##### Supplied records

(** ** Totality: any bytes *)

Lemma vlq_loop_advances l a i v n b : vlq_loop l a i = (v, n, b) → (i ≤ n ≤ i + length l)%nat.
Proof.
  revert a i. induction l as [|x l IH]; intros a i; cbn [vlq_loop length]; [intros [= _ <- _]; lia|].
  destruct (last_byte x); [intros [= _ <- _]; lia|]. intros ?%IH. lia.
Qed.

Lemma read_vlq_bounded_advances d pos v n :
  read_vlq_bounded d pos = Some (v, n) → (1 ≤ n ≤ MAX_VLQ_BYTES)%nat ∧ (pos + n ≤ length d)%nat.
Proof.
  unfold read_vlq_bounded. destruct (Nat.ltb_spec (Nat.min (length d) (pos + MAX_VLQ_BYTES)) pos); [done|].
  destruct (vlq_loop _ 0 0) as [[v' n'] []] eqn:E; [|done]. intros [= -> ->].
  pose proof (vlq_loop_advances _ _ _ _ _ _ E) as Hn.
  rewrite length_take, length_drop in Hn.
  destruct (take _ _) as [|x l]; cbn [vlq_loop] in E; [done|].
  assert (1 ≤ n)%nat; [|lia].
  destruct (last_byte x); [injection E; lia|]. apply vlq_loop_advances in E. lia.
Qed.

Lemma read_uvlq_advances d pos v pos' :
  read_uvlq d pos = Some (v, pos') → (pos < pos' ≤ length d)%nat.
Proof.
  unfold read_uvlq. destruct (read_vlq_bounded d pos) as [[x n]|] eqn:E; [|done].
  intros [= -> <-]. apply read_vlq_bounded_advances in E. lia.
Qed.

Lemma read_svlq_advances d pos v pos' :
  read_svlq d pos = Some (v, pos') → (pos < pos' ≤ length d)%nat.
Proof.
  unfold read_svlq. destruct (read_vlq_bounded d pos) as [[x n]|] eqn:E; [|done].
  intros [= _ <-]. apply read_vlq_bounded_advances in E. lia.
Qed.

Lemma read_size_advances d pos w v pos' :
  read_size d pos w = Some (v, pos') → (pos < pos' ≤ length d)%nat.
Proof.
  unfold read_size. destruct (read_uvlq d pos) as [[x p]|] eqn:E; [|done].
  apply read_uvlq_advances in E. destruct w; cbn [negb]; [|intros [= _ <-]; lia].
  destruct (read_uvlq d p) as [[y q]|] eqn:E2; [|done].
  apply read_uvlq_advances in E2. intros [= _ <-]. lia.
Qed.

Lemma hibit_loop_advances l cs n s n' :
  hibit_loop l cs n = (s, n') → (n ≤ n' ≤ n + length l)%nat.
Proof.
  revert cs n. induction l as [|x l IH]; intros cs n; cbn [hibit_loop length];
    [intros [= _ <-]; lia|].
  destruct (last_byte x); [intros [= _ <-]; lia|]. intros ?%IH. lia.
Qed.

##########

**Exercise aim**
Would you give the data above again, exactly as written?

**Exercise response**
(** ** Totality: any bytes *)

Lemma vlq_loop_advances l a i v n b : vlq_loop l a i = (v, n, b) → (i ≤ n ≤ i + length l)%nat.
Proof.
  revert a i. induction l as [|x l IH]; intros a i; cbn [vlq_loop length]; [intros [= _ <- _]; lia|].
  destruct (last_byte x); [intros [= _ <- _]; lia|]. intros ?%IH. lia.
Qed.

Lemma read_vlq_bounded_advances d pos v n :
  read_vlq_bounded d pos = Some (v, n) → (1 ≤ n ≤ MAX_VLQ_BYTES)%nat ∧ (pos + n ≤ length d)%nat.
Proof.
  unfold read_vlq_bounded. destruct (Nat.ltb_spec (Nat.min (length d) (pos + MAX_VLQ_BYTES)) pos); [done|].
  destruct (vlq_loop _ 0 0) as [[v' n'] []] eqn:E; [|done]. intros [= -> ->].
  pose proof (vlq_loop_advances _ _ _ _ _ _ E) as Hn.
  rewrite length_take, length_drop in Hn.
  destruct (take _ _) as [|x l]; cbn [vlq_loop] in E; [done|].
  assert (1 ≤ n)%nat; [|lia].
  destruct (last_byte x); [injection E; lia|]. apply vlq_loop_advances in E. lia.
Qed.

Lemma read_uvlq_advances d pos v pos' :
  read_uvlq d pos = Some (v, pos') → (pos < pos' ≤ length d)%nat.
Proof.
  unfold read_uvlq. destruct (read_vlq_bounded d pos) as [[x n]|] eqn:E; [|done].
  intros [= -> <-]. apply read_vlq_bounded_advances in E. lia.
Qed.

Lemma read_svlq_advances d pos v pos' :
  read_svlq d pos = Some (v, pos') → (pos < pos' ≤ length d)%nat.
Proof.
  unfold read_svlq. destruct (read_vlq_bounded d pos) as [[x n]|] eqn:E; [|done].
  intros [= _ <-]. apply read_vlq_bounded_advances in E. lia.
Qed.

Lemma read_size_advances d pos w v pos' :
  read_size d pos w = Some (v, pos') → (pos < pos' ≤ length d)%nat.
Proof.
  unfold read_size. destruct (read_uvlq d pos) as [[x p]|] eqn:E; [|done].
  apply read_uvlq_advances in E. destruct w; cbn [negb]; [|intros [= _ <-]; lia].
  destruct (read_uvlq d p) as [[y q]|] eqn:E2; [|done].
  apply read_uvlq_advances in E2. intros [= _ <-]. lia.
Qed.

Lemma hibit_loop_advances l cs n s n' :
  hibit_loop l cs n = (s, n') → (n ≤ n' ≤ n + length l)%nat.
Proof.
  revert cs n. induction l as [|x l IH]; intros cs n; cbn [hibit_loop length];
    [intros [= _ <-]; lia|].
  destruct (last_byte x); [intros [= _ <-]; lia|]. intros ?%IH. lia.
Qed.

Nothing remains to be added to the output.